Campaign to encourage citation of Black women in academia

Cite Black Women is a campaign that aims to "rethink the politics of knowledge production" by encouraging the citation of Black women, particularly in academic fields. It was founded in 2017 by Christen A. Smith, an associate professor of African and African diaspora studies and anthropology at the University of Texas at Austin, after a presenter at a conference she attended had plagiarized from a book she had written. Smith made a t-shirt with the words Cite Black Women and began wearing it to conferences, eventually offering the shirts for sale at a meeting of the National Women's Studies Association and selling out of them within 24 hours. Proceeds from the shirts were donated to the Winnie Mandela School in Salvador, Bahia Brazil. In 2018, Smith started a podcast with the same name.
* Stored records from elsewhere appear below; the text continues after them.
Definition access_unlock (l : HybridLatch) (g : Guard) (c : pc) : option after :=
  match c with
  | Unlock_x_latched => check (isExclusivelyLatched l) l g Unlock_x_version Not_latched
  | Unlock_x_version => check (version g =? l_version l) l g Unlock_x_store Version_moved
  | Unlock_x_store =>
      let g := set_version g (u64 (version g + LATCH_EXCLUSIVE_BIT)) in
      Some (mkAfter (with_version l (version g)) g Unlock_x_mutex true true)
  | Unlock_x_mutex =>
      goes (with_mutex l (unlock_mutex (mutex l))) (set_state g OPTIMISTIC) (At_rest Returned)
  | Unlock_s_latched => check (negb (isExclusivelyLatched l)) l g Unlock_s_version Latched
  | Unlock_s_version => check (version g =? l_version l) l g Unlock_s_mutex Version_moved
  | Unlock_s_mutex =>
      goes (with_mutex l (unlock_shared (mutex l))) (set_state g OPTIMISTIC) (At_rest Returned)
  | _ => None
  end.

Definition access_optimistic (l : HybridLatch) (g : Guard) (c : pc) : option after :=
  match c with
  | Spin_load => load_optimistic l (contend (isExclusivelyLatched l) g) Spin_again
  | Spin_again => load_optimistic l g Spin_again
  | Jump_load => load_optimistic l g (At_rest Jumped)
  | OrShared_load => load_optimistic l g (S_lock true)
  | OrExclusive_load => load_optimistic l g (X_lock true)
  | _ => None
  end.

(** [mutex.lock_shared(); version = load; state = SHARED] *)
Definition access_lock_shared (l : HybridLatch) (g : Guard) (c : pc) : option after :=
  match c with
  | S_lock b => m ← lock_shared (mutex l); goes (with_mutex l m) g (S_load b)
  | S_load b =>
      Some (mkAfter l (contend b (set_state (set_version g (l_version l)) SHARED))
              (At_rest Returned) false true)
  | _ => None
  end.

(** [mutex.lock(); version = load + 1; store(version); state = EXCLUSIVE] *)
Definition access_lock_exclusive (l : HybridLatch) (g : Guard) (c : pc) : option after :=
  match c with
  | X_lock b => m ← lock (mutex l); goes (with_mutex l m) g (X_load b)
  | X_load b => goes l (set_version g (u64 (l_version l + LATCH_EXCLUSIVE_BIT))) (X_store b)
  | X_store b =>
      Some (mkAfter (with_version l (version g)) (contend b (set_state g EXCLUSIVE))
              (At_rest Returned) true false)
  | _ => None
  end.

(** The upgrade of an optimistic guard in [toExclusive]. *)
Definition access_cas (l : HybridLatch) (g : Guard) (c : pc) : option after :=
  match c with
  | Cas_lock => m ← lock (mutex l); goes (with_mutex l m) g Cas
  | Cas =>
      let new_version := u64 (version g + LATCH_EXCLUSIVE_BIT) in
      if l_version l =? version g
      then Some (mkAfter (with_version l new_version)
                   (set_state (set_version g new_version) EXCLUSIVE)
                   (At_rest Returned) true false)
      else goes l g Cas_undo
  | Cas_undo => goes (with_mutex l (unlock_mutex (mutex l))) g (At_rest Jumped)
  | _ => None
  end.

(** The upgrade of an optimistic guard in [toShared]. *)
Definition access_toShared (ok : bool) (l : HybridLatch) (g : Guard) (c : pc) : option after :=
  match c with
  | Try_shared =>
      match try_lock_shared ok (mutex l) with
      | Some m => goes (with_mutex l m) g Shared_check
      | None => goes l g (At_rest Jumped)
      end
  | Shared_check =>
      if l_version l =? version g
      then Some (mkAfter l (set_state g SHARED) (At_rest Returned) false true)
      else goes l g Shared_undo
  | Shared_undo => goes (with_mutex l (unlock_shared (mutex l))) g (At_rest Jumped)
  | _ => None
  end.

(** [reclaimPage] gives the latch back by itself, and [HybridPageGuard::reclaim]
    then forgets it. *)
Definition access_reclaim (l : HybridLatch) (g : Guard) (c : pc) : option after :=
  match c with
  | Reclaim_latched => check (isExclusivelyLatched l) l g Reclaim_add Not_latched
  | Reclaim_add =>
      Some (mkAfter (with_version l (u64 (l_version l + LATCH_EXCLUSIVE_BIT))) g
              Reclaim_mutex true false)
  | Reclaim_mutex =>
      goes (with_mutex l (unlock_mutex (mutex l))) (set_state g MOVED) (At_rest Returned)
  | _ => None
  end.

(** [allocatePage] takes the latch of a free frame, and the guard of the new
    page is then made with the state it is told:
    [Guard(bf->header.latch, GUARD_STATE::EXCLUSIVE)]. *)
Definition access_alloc (l : HybridLatch) (g : Guard) (c : pc) : option after :=
  match c with
  | Alloc_lock => m ← lock (mutex l); goes (with_mutex l m) g Alloc_add
  | Alloc_add =>
      Some (mkAfter (with_version l (u64 (l_version l + LATCH_EXCLUSIVE_BIT))) g
              Alloc_load true false)
  | Alloc_load =>
      goes l (set_state (set_version g (l_version l)) EXCLUSIVE) (At_rest Returned)
  | _ => None
  end.

Definition access_recheck (l : HybridLatch) (g : Guard) (c : pc) : option after :=
  match c with
  | Recheck => goes l g (At_rest (if version g =? l_version l then Returned else Jumped))
  | Recheck_assert => check (version g =? l_version l) l g (At_rest Returned) Version_moved
  | _ => None
  end.

Definition access (ok : bool) (l : HybridLatch) (g : Guard) (c : pc) : option after :=
  match c with
  | At_rest _ | Failed _ => None
  | Recheck | Recheck_assert => access_recheck l g c
  | Unlock_x_latched | Unlock_x_version | Unlock_x_store | Unlock_x_mutex
  | Unlock_s_latched | Unlock_s_version | Unlock_s_mutex => access_unlock l g c
  | Spin_load | Spin_again | Jump_load | OrShared_load | OrExclusive_load =>
      access_optimistic l g c
  | S_lock _ | S_load _ => access_lock_shared l g c
  | X_lock _ | X_load _ | X_store _ => access_lock_exclusive l g c
  | Cas_lock | Cas | Cas_undo => access_cas l g c
  | Try_shared | Shared_check | Shared_undo => access_toShared ok l g c
  | Reclaim_latched | Reclaim_add | Reclaim_mutex => access_reclaim l g c
  | Alloc_lock | Alloc_add | Alloc_load => access_alloc l g c
  end.

(** * Interleaved executions

    Any number of guards on any number of latches.  A guard at rest may start
    any operation; a guard inside one makes its accesses one by one.  Page
    contents are of any type [A], and only a guard that is at rest in the
    state EXCLUSIVE writes them.

    Three ghosts record the past: [incs] is how often the version of a latch
    was incremented, and a guard keeps the count ([stamp]) and the page
    ([snap]) of the moment it last took a version it vouches for. *)

Section executions.
Context {A : Type}.

Record cell := mkCell { gd : Guard; at_ : pc; stamp : Z; snap : option A }.

Record world := World {
  latches : nat -> HybridLatch;
  content : nat -> A;
  incs : nat -> Z;
  guards : gmap nat cell }.

Definition upd {B} (f : nat -> B) (p : nat) (b : B) : nat -> B :=
  fun q => if decide (q = p) then b else f q.

Definition set_guards (w : world) (m : gmap nat cell) : world :=
  World (latches w) (content w) (incs w) m.

Definition resting (t : cell) : bool := match at_ t with At_rest _ => true | _ => false end.
Definition holding (g : Guard) : bool :=
  match state g with SHARED | EXCLUSIVE => true | _ => false end.

(** The guard after an access [a], with [n] increments of the latch made and
    the page [page] under it. *)
Definition arrive (a : after) (n : Z) (page : A) (t : cell) : cell :=
  if a_look a then mkCell (a_guard a) (a_pc a) n (Some page)
  else mkCell (a_guard a) (a_pc a) (stamp t) (snap t).

(** One access of the guard [i] to its latch. *)
Definition run (ok : bool) (i : nat) (w : world) : option world :=
  t ← guards w !! i;
  p ← latch (gd t);
  a ← access ok (latches w p) (gd t) (at_ t);
  let n := if a_inc a then incs w p + 1 else incs w p in
  Some (World (upd (latches w) p (a_latch a)) (content w) (upd (incs w) p n)
          (<[i := arrive a n (content w p) t]> (guards w))).

Definition call (i : nat) (o : op) (w : world) : option world :=
  t ← guards w !! i;
  if resting t
  then Some (set_guards w (<[i := mkCell (gd t) (start o (gd t)) (stamp t) (snap t)]> (guards w)))
  else None.

(** [Guard(latch)], and a guard that is made by [allocatePage]. *)
Definition make (i : nat) (p : option nat) (w : world) : option world :=
  match guards w !! i with
  | Some _ => None
  | None => Some (set_guards w
      (<[i := mkCell (make_guard p) (At_rest Returned) 0 None]> (guards w)))
  end.

Definition allocate (i p : nat) (w : world) : option world :=
  match guards w !! i with
  | Some _ => None
  | None => Some (set_guards w
      (<[i := mkCell (make_guard (Some p)) Alloc_lock 0 None]> (guards w)))
  end.

(** [Guard(Guard&& other)]: [other] is [j]. *)
Definition move_out (t : cell) : cell :=
  mkCell (set_state (gd t) MOVED) (at_ t) (stamp t) (snap t).

Definition move_construct (i j : nat) (w : world) : option world :=
  t ← guards w !! j;
  match guards w !! i with
  | Some _ => None
  | None => if resting t
            then Some (set_guards w (<[j := move_out t]> (<[i := t]> (guards w))))
            else None
  end.

(** The rest of [operator=(Guard&& other)] once its [unlock()] has returned. *)
Definition move_assign (i j : nat) (w : world) : option world :=
  s ← guards w !! i;
  t ← guards w !! j;
  if resting s && negb (holding (gd s)) && resting t
  then Some (set_guards w (<[j := move_out t]> (<[i := t]> (guards w))))
  else None.

(** The end of a guard's life, after the destructor of the page guard has
    unlocked it. *)
Definition drop (i : nat) (w : world) : option world :=
  t ← guards w !! i;
  if resting t && negb (holding (gd t))
  then Some (set_guards w (delete i (guards w))) else None.

Definition write (i : nat) (a : A) (w : world) : option world :=
  t ← guards w !! i;
  p ← latch (gd t);
  if resting t && state_is (state (gd t)) EXCLUSIVE
  then Some (World (latches w) (upd (content w) p a) (incs w) (guards w)) else None.

Inductive label :=
  | Make (i : nat) (p : option nat) | Allocate (i p : nat)
  | Call (i : nat) (o : op) | Run (i : nat) (ok : bool)
  | Move_construct (i j : nat) | Move_assign (i j : nat) | Drop_guard (i : nat)
  | Write_page (i : nat) (a : A).

Definition exec (b : label) (w : world) : option world :=
  match b with
  | Make i p => make i p w
  | Allocate i p => allocate i p w
  | Call i o => call i o w
  | Run i ok => run ok i w
  | Move_construct i j => move_construct i j w
  | Move_assign i j => move_assign i j w
  | Drop_guard i => drop i w
  | Write_page i a => write i a w
  end.

Fixpoint exec_all (bs : list label) (w : world) : option world :=
  match bs with [] => Some w | b :: bs => w ← exec b w; exec_all bs w end.

Definition init_world (pages : nat -> A) : world :=
  World (fun _ => new_latch) pages (fun _ => 0) ∅.

Definition step (w w' : world) : Prop := exists b, exec b w = Some w'.

Definition reachable (w : world) : Prop := exists pages, rtc step (init_world pages) w.

(** ** Who has the latch *)

(** The guards that have the mutex, for writing and for reading, and those
    that have set the version's last bit. *)
Definition acquiring_x (c : pc) : bool :=
  match c with X_load _ | X_store _ | Cas | Cas_undo | Alloc_add | Alloc_load => true | _ => false end.
Definition acquiring_s (c : pc) : bool :=
  match c with S_load _ | Shared_check | Shared_undo => true | _ => false end.
Definition leaving_x (c : pc) : bool :=
  match c with Unlock_x_mutex | Reclaim_mutex => true | _ => false end.

Definition holds_x (t : cell) : bool :=
  state_is (state (gd t)) EXCLUSIVE || acquiring_x (at_ t).
Definition holds_s (t : cell) : bool :=
  state_is (state (gd t)) SHARED || acquiring_s (at_ t).
Definition writing (t : cell) : bool :=
  (state_is (state (gd t)) EXCLUSIVE && negb (leaving_x (at_ t)))
  || match at_ t with Alloc_load => true | _ => false end.

Definition on (p : nat) (P : cell -> bool) (t : cell) : bool :=
  bool_decide (latch (gd t) = Some p) && P t.

(** How many guards of a map satisfy [P]. *)
Definition count (P : cell -> bool) (m : gmap nat cell) : nat :=
  size (filter (fun kt => P kt.2 = true) m).

End executions.
Arguments cell : clear implicits.
Arguments world : clear implicits.
Arguments label : clear implicits.
(** What a call leaves alone: all but one frame and one entry. *)
Record elsewhere bm bm' (b pid : Z) : Prop := Elsewhere {
  el_ssd : ssd bm' = ssd bm;
  el_bfs : forall x, x <> b -> bfs bm' !! x = bfs bm !! x;
  el_entry : forall q, q <> pid -> io_entry bm' q = io_entry bm q;
  el_pids : same_pids bm bm';
  el_hot : hot_pages bm' = hot_pages bm }.

(** ** The page is read from the SSD *)

Section miss.
Context bm (B : bm_ok bm) (pid : Z) (pg : @Page D) (r : nat) (q q' : Partition) (b : Z).
Context (Hpid : 0 <= pid) (Hnone : io_entry bm pid = None).
Context (Hpg : ssd bm !! pid = Some pg) (Hmagic : magic pg = pid).
Context (Hr : partitions bm !! r = Some q) (Hpop : tryPop q = Some (b, q')).

Lemma read_steps recheck :
  exists p1 p2 f m,
    let bm1 := set_partition bm r q' in
    let i := getPartitionID bm pid in
    bm_ok bm1 /\ b ∉ free_frames bm1 /\ b ∈ free_frames bm /\ frame_addr b /\ partitions bm1 !! i = Some p1 /\
    ht_repr (io_ht p1) m /\ m !! pid = None /\
    (forall x io, m !! x = Some io -> io_ok bm1 x io /\ getPartitionID bm1 x = i) /\
    (forall x, io_entry bm1 x = io_entry bm x) /\ (forall x, getPartitionID bm1 x = getPartitionID bm x) /\
    bfs bm !! b = Some f /\ state f = STATE.FREE /\ same_pids bm bm1 /\
    ht_repr (io_ht p2) (<[pid := mkIO READING 0 1]> m) /\ p2 = set_io p1 (io_ht p2) /\
    let loaded := mkFrame STATE.LOADED (GSN pg) false (keep_in_memory f) pid pg in
    resolve_miss bm pid r recheck =
      if recheck then
        p ← leave_io p2 pid id;
        Some (Returns (set_frame (set_partition bm1 i p) b (set_state loaded STATE.HOT)) (b, b))
      else
        p ← modify_io p2 pid (set_io_state READY b);
        Some (Jumps (set_frame (set_partition bm1 i p) b loaded)).
Proof.
  destruct (pop_ok bm r q b q' B Hr Hpop) as (B1 & Hb & Hbf & Ha & (f & Ef & Es & Ew) & Eid & Een).
  set (bm1 := set_partition bm r q') in *.
  destruct (getPartition_ok bm1 pid B1 Hpid) as (p1 & m & Ep & _ & R & Hio & Em).
  rewrite Een, Hnone in Em. rewrite Eid in Ep. symmetry in Em.
  destruct (ht_insert_repr _ _ R pid Em) as (ht & Ei & R1).
  destruct (modify_io_ok (set_io p1 ht) _ R1 pid new_io (fun _ => mkIO READING 0 1)) as (p2 & E2 & R2 & Es2);
    [apply lookup_insert_eq|]. rewrite insert_insert_eq in R2.
  assert (same_pids bm bm1) as Hsp.
  { apply (same_pids_partition bm r q); [done|]. unfold tryPop in Hpop. destruct (dram_free_list q); [done|]. by injection Hpop as _ <-. }
  exists p1, p2, f, m. split_and!; try done; [by rewrite <- Eid|].
  unfold resolve_miss. rewrite Hr. cbn [mbind option_bind]. rewrite Hpop. fold bm1. rewrite Ep. cbn [mbind option_bind].
  rewrite Ei. cbn [mbind option_bind]. rewrite E2. cbn [mbind option_bind]. change (bfs bm1) with (bfs bm).
  rewrite Ef. cbn [mbind option_bind]. change (ssd bm1) with (ssd bm). rewrite Hpg. cbn [mbind option_bind].
  unfold isFree. rewrite bool_decide_eq_true_2 by done. cbn [negb].
  unfold load_frame. rewrite Hmagic, Z.eqb_refl, Ew. cbn [negb orb mbind option_bind]. done.
Qed.

Lemma unused_frame bm1 x io f : io_ok bm1 x io -> bfs bm1 !! b = Some f -> state f <> STATE.LOADED -> io_bf io <> b.
Proof. intros (_ & _ & _ & f1 & E1 & E2 & _) Ef Hs <-. congruence. Qed.

(** The latch of the parent is still valid: the swip becomes hot. *)
Lemma miss_returns :
  exists bm' f', resolve_miss bm pid r true = Some (Returns bm' (b, b)) /\ bm_ok bm' /\ frame_addr b /\
    bfs bm' !! b = Some f' /\ (exists keep, f' = mkFrame STATE.HOT (GSN pg) false keep pid pg) /\
    io_entry bm' pid = None /\ elsewhere bm bm' b pid /\ b ∈ free_frames bm.
Proof.
  destruct (read_steps true) as (p1 & p2 & f & m & B1 & Hb & Hbf & Ha & Ep & R & Hm & Hio & Een & Eid & Ef & Es & Hsp & R2 & Es2 & ->).
  set (bm1 := set_partition bm r q') in *.
  destruct (leave_io_last p2 _ R2 pid (mkIO READING 0 1) id) as (p3 & E3 & R3 & Es3); [apply lookup_insert_eq|done|].
  rewrite E3. cbn [mbind option_bind]. rewrite delete_insert_eq, delete_id in R3 by done.
  assert (p3 = set_io p1 (io_ht p3)) as Es3' by (rewrite Es3, Es2; done).
  set (f' := set_state _ _). set (i := getPartitionID bm pid) in *.
  assert (bm_ok (set_frame (set_partition bm1 i p3) b f')) as B2.
  { eapply (update_ok bm1 B1 i p1 p3 m b f' Ep Es3' R3 Hb).
    - intros x io Hx. destruct (Hio x io Hx) as [H1 H2]. split; [|done].
      apply io_ok_other; [done|]. exact (unused_frame bm1 x io f H1 Ef ltac:(congruence)).
    - intros x io H1 _. exact (unused_frame bm1 x io f H1 Ef ltac:(congruence)). }
  eexists _, f'. split; [done|]. split_and!; try done.
  - cbn. apply lookup_insert_eq.
  - by eexists.
  - rewrite (update_entry bm1 i p1 p3 m b f' Ep R3), decide_True by (by rewrite Eid). done.
  - constructor; [done|intros x Hx; cbn; by rewrite lookup_insert_ne by congruence|..].
    1: intros x Hx; rewrite (update_entry bm1 i p1 p3 m b f' Ep R3); case_decide as Hi; [|apply Een].
    + rewrite <- Een. unfold io_entry, getPartition. rewrite Hi, Ep. cbn. apply R.
    + eapply same_pids_trans; [exact Hsp|]. apply (same_pids_partition bm1 i p1); [done|]. by rewrite Es3'.
    + done.
Qed.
As of July 2020, she continued to sell the shirts and donate the proceeds.

== Organization ==
Cite Black Women is both a collective, as well as a hashtag campaign #CiteBlackWomen and #CiteBlackWomen Sunday.

== Goals ==
Cite Black Women has five core resolutions:
1. Read the works of Black women;
2. Integrate Black women into the core of your syllabus (in life and in the classroom);
3. Acknowledge Black women's intellectual production;
4. Make space for Black women to speak;
5. Give Black women the space and time to breathe.

The campaign is intended to address the underrepresentation of Black women in academia.